134 Mins(4 out of 5)
Reviewed by: Sam Hollis
Writer-director Paul Thomas Anderson once again proves his versatility with Licorice Pizza, a heartfelt and outrageously funny tale that follows a pair of loveable misfits through the throes of adolescence.
Set in the San Fernando Valley of Los Angeles in the early 1970s, 15-year-old child actor and wannabe business tycoon Gary Valentine (Cooper Hoffman) spies Alana Kane (Alana Haim) at his school’s photo day and quickly declares, “I met the girl I’m gonna marry one day”. Though an unlikely pairing, the two can’t help but develop a deep friendship, despite the oddball world surrounding them.
Though world’s apart stylistically, I can’t help but compare Anderson to Stanley Kubrick for his ability to comfortably shift gears from film to film. His last was the contemplative, regal Phantom Thread (2017). Before that, the bonkers neo-noir Inherent Vice (2014). Yet here we have a coming-of-age comedy that simultaneously captures a sense of nostalgia and outright bizarreness; beautifully photographed, ingeniously written, and oh so fresh.

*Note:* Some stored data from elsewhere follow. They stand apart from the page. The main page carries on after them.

(** Nothing is emitted exactly for audio elements and outside the window. *)
Lemma render_none_iff (t : Q) (sel : option string) (el : EditorElement.t) :
  renderVisualElement t sel el = None <->
  EditorElement.type el = AUDIO \/
  t < EditorElement.startTime el \/
  Double.add (EditorElement.startTime el) (EditorElement.duration el) < t.
Proof.
  split.
  - destruct (renderVisualElement t sel el) as [style|] eqn:E; [discriminate|].
    intros _. revert E. unfold renderVisualElement.
    destruct (Qlt_bool t (EditorElement.startTime el)) eqn:Hlo.
    { apply Qlt_bool_iff in Hlo. auto. }
    destruct (Qgt_bool t (Double.add (EditorElement.startTime el)
                                      (EditorElement.duration el))) eqn:Hhi.
    { apply Qlt_bool_iff in Hhi. auto. }
    cbn [orb].
    destruct (ElementType_eqb (EditorElement.type el) AUDIO) eqn:Haudio.
    { apply ElementType_eqb_eq in Haudio. auto. }
    destruct (transition t el). discriminate.
  - intros H. destruct (renderVisualElement t sel el) as [style|] eqn:E; [|reflexivity].
    exfalso. apply render_some in E as (Hlo & Hhi & Hty & _).
    destruct H as [H|[H|H]]; [contradiction| |].
    + apply (Qlt_not_le _ _ H Hlo).
    + apply (Qlt_not_le _ _ H Hhi).
Qed.

(** C10 (as amended): an audio element gets no render descriptor at any
    time, active or not, and no element gets one at a time before
    [startTime] or after the double-precision sum [startTime + duration]
    that line 402 computes. *)
Theorem audio_and_inactive_not_rendered (t : Q) (sel : option string)
    (el : EditorElement.t) :
  EditorElement.type el = AUDIO \/
  t < EditorElement.startTime el \/
  Double.add (EditorElement.startTime el) (EditorElement.duration el) < t ->
  renderVisualElement t sel el = None.
Proof. apply render_none_iff. Qed.

Lemma insert_In (e x : EditorElement.t) (l : list EditorElement.t) :
  In x (insert e l) <-> x = e \/ In x l.
Proof.
  induction l as [|f l IH]; simpl.
  - intuition.
  - destruct (Qle_bool _ _); simpl; [intuition|].
    rewrite IH. intuition.
Qed.

Lemma sortByZIndex_In (x : EditorElement.t) (elements : list EditorElement.t) :
  In x (sortByZIndex elements) <-> In x elements.
Proof.
  unfold sortByZIndex. induction elements as [|e l IH]; simpl; [tauto|].
  rewrite insert_In, IH. intuition.
Qed.

(** Every descriptor of a frame comes from an element of the input that is
    not an audio element and is inside its window. *)
Lemma frame_descriptor_source (t : Q) (sel : option string)
    (elements : list EditorElement.t) (style : Style) :
  In style (frame t sel elements) ->
  exists el,
    In el elements /\
    renderVisualElement t sel el = Some style /\
    EditorElement.type el <> AUDIO /\
    EditorElement.startTime el <= t /\
    t <= Double.add (EditorElement.startTime el) (EditorElement.duration el).
Proof.
  unfold frame. intros Hin.
  apply list_elem_of_In, list_elem_of_omap in Hin as (el & Hel & Hr).
  apply list_elem_of_In in Hel. apply (proj1 (sortByZIndex_In _ _)) in Hel.
  exists el. destruct (render_some t sel el style Hr) as (Hlo & Hhi & Hty & _).
  repeat (split; [assumption|]). assumption.
Qed.

(** ** Overlapping transition windows *)

Lemma progress_lt_1 (a d : Q) : 0 <= a -> a < d -> a / d < 1.
Proof.
  intros Ha Hlt. apply Qlt_shift_div_r; lra.
Qed.

(** From the initial opacity the in branch never exceeds 1. *)
Lemma inBranch_opacity_le_1 (el : EditorElement.t) (elapsed : Q) :
  0 <= elapsed -> fst (transitionInBranch el elapsed initial) <= 1.
Proof.
  intros Hpos. unfold transitionInBranch, initial.
  destruct (EditorElement.transitionIn el) as [tr|]; [|cbn; lra].
  destruct (Qlt_bool elapsed (Transition.duration tr)) eqn:Hw; [|cbn; lra].
  apply Qlt_bool_iff in Hw.
  pose proof (progress_lt_1 _ _ Hpos Hw) as Hp.
  destruct (Transition.type tr); cbn [fst]; lra.
Qed.

Lemma Qmin_absorb_1 (o p : Q) : o <= 1 -> Qmin o p == Qmin o (Qmin 1 p).
Proof.
  intros Ho.
  destruct (Q.min_spec 1 p) as [[H1 ->]|[H1 ->]]; [|reflexivity].
  rewrite (Q.min_l o 1 Ho). apply Q.min_l. lra.
Qed.

(** The opacity after the out branch is the minimum of the opacity before
    it and the opacity the out branch gives from the initial value. *)
Lemma outBranch_opacity (el : EditorElement.t) (remaining : Q) (st : Q * Transform) :
  fst st <= 1 ->
  fst (transitionOutBranch el remaining st) ==
  Qmin (fst st) (fst (transitionOutBranch el remaining initial)).
Proof.
  intros Hle. unfold transitionOutBranch, initial.
  assert (Hid : fst st == Qmin (fst st) 1) by (symmetry; apply Q.min_l; exact Hle).
  destruct (EditorElement.transitionOut el) as [tr|]; [|exact Hid].
  destruct (Qlt_bool remaining (Transition.duration tr)); [|exact Hid].
  destruct (Transition.type tr); cbn [fst]; try exact Hid;
    apply Qmin_absorb_1; exact Hle.
Qed.

(** Inside the out window, the out branch replaces the transform for the
    zoom and wipe types and keeps the incoming one otherwise. *)
Lemma outBranch_transform (el : EditorElement.t) (remaining : Q) (st : Q * Transform)
    (tout : Transition.t) :
  EditorElement.transitionOut el = Some tout ->
  remaining < Transition.duration tout ->
  snd (transitionOutBranch el remaining st) =
    if setsTransform (Transition.type tout)
    then snd (transitionOutBranch el remaining initial)
    else snd st.
Proof.
  intros Hout Hw. unfold transitionOutBranch. rewrite Hout.
  apply Qlt_bool_iff in Hw. rewrite Hw.
  destruct (Transition.type tout); reflexivity.
Qed.

(** C7 (as amended): when the transition-in and the transition-out window
    both hold, the emitted opacity is the minimum of the in-branch and the
    out-branch opacities (a branch that assigns no opacity counting as 1).
    The emitted transform is the out branch's when the out type is a zoom
    or a wipe; when it is [fade], [dissolve] or [none] the out branch
    assigns no transform and the in branch's transform is emitted. *)
Theorem overlap_resolution (t : Q) (sel : option string) (el : EditorElement.t)
    (style : Style) (tin tout : Transition.t) :
  renderVisualElement t sel el = Some style ->
  EditorElement.transitionIn el = Some tin ->
  EditorElement.transitionOut el = Some tout ->
  elapsedTime t el < Transition.duration tin ->
  remainingTime t el < Transition.duration tout ->
  let inBranch := transitionInBranch el (elapsedTime t el) initial in
  let outBranch := transitionOutBranch el (remainingTime t el) initial in
  opacity style == Qmin (fst inBranch) (fst outBranch) /\
  transitionTransform style =
    if setsTransform (Transition.type tout) then snd outBranch else snd inBranch.
Proof.
  intros Hr Hin Hout Hwin Hwout inBranch outBranch.
  destruct (render_some t sel el style Hr) as (Hlo & _ & _ & Hop & Htr).
  rewrite Hop, Htr. unfold transition. fold inBranch.
  split.
  - apply outBranch_opacity. apply inBranch_opacity_le_1.
    unfold elapsedTime. apply sub_nonneg. exact Hlo.
  - apply outBranch_transform; assumption.
Qed.
(** C10. [ResNeXt50.default_config()] is [ResNet50.default_config()] with
    the leaf ['body/encoder/blocks/groups'] set to 32, a leaf that the
    ResNet50 chain itself never writes, and every other leaf path reads the
    same in both. *)
Theorem resnext50_overrides_groups_only (encoder_config : Config.t) :
  ResNeXt50.default_config encoder_config
    = Config.set "body/encoder/blocks/groups" (VInt 32)
                 (ResNet50.default_config encoder_config) /\
  Config.get "body/encoder/blocks/groups"
             (ResNeXt50.default_config encoder_config) = Some (VInt 32) /\
  Config.get "body/encoder/blocks/groups"
             (ResNet50.default_config encoder_config)
    = Config.get "body/encoder/blocks/groups" encoder_config /\
  forall path : string,
    path <> "body/encoder/blocks/groups"%string ->
    Config.get path (ResNeXt50.default_config encoder_config)
      = Config.get path (ResNet50.default_config encoder_config).
Proof.
  split; [reflexivity |]. split; [apply config_set_eq |].
  split; [apply resnet50_leaves_groups |].
  intros path Hne. apply config_set_ne. congruence.
Qed.


(** ** DropBlock: float32 arithmetic *)


(** ** [_dropblock] before it samples *)

Section Plan.
Import DropBlock.
Context (inputs : tensor) (dropout_rate : float32) (data_format : string).

Lemma resolve_block_size_ok (block_size : block_size_t) (n : nat) (l : list Z) :
  resolve_block_size block_size n = Ok l ->
  length l = n /\
  ((exists b, block_size = BSInt b /\ l = repeat b n) \/ block_size = BSTuple l).
Proof.
  destruct block_size as [b | t | q | l' |]; simpl; try discriminate.
  - intros [= <-]. split; [apply repeat_length |]. left. now exists b.
  - destruct (length t =? n)%nat eqn:E; simpl; [| discriminate].
    intros [= <-]. apply Nat.eqb_eq in E. split; [exact E |]. now right.
Qed.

This film, perhaps more than any of Anderson’s previous efforts, feeds directly from its central characters, with Gary and Alana driving the narrative rather that it driving them. Thankfully, these are endlessly watchable people, portrayed with genuine warmth, affection, and passion. Alana may be one of the best characters I’ve seen put to screen in some time; driven and lost, angry and sweet. They are both fish out of water, weirdos in their own right, yet somehow make sense to each other in a world that often doesn’t.
Thematically, Licorice Pizza feels akin to a film like Harold and Maude (1971) more so than any of Anderson’s previous work. However, one link is the casting of Cooper Hoffman, the son of late-great actor and frequent collaborator Philip Seymour Hoffman – a truly gracious tribute.
I could have hung out in the world of Licorice Pizza all day. Sure, it could have been squeezed into a tighter runtime, and sure, it doesn’t carry the weight of its director’s heavier films, but this one feels intentionally light by comparison. Anderson simply allows you time to play around in the sandpit, laughing all the way.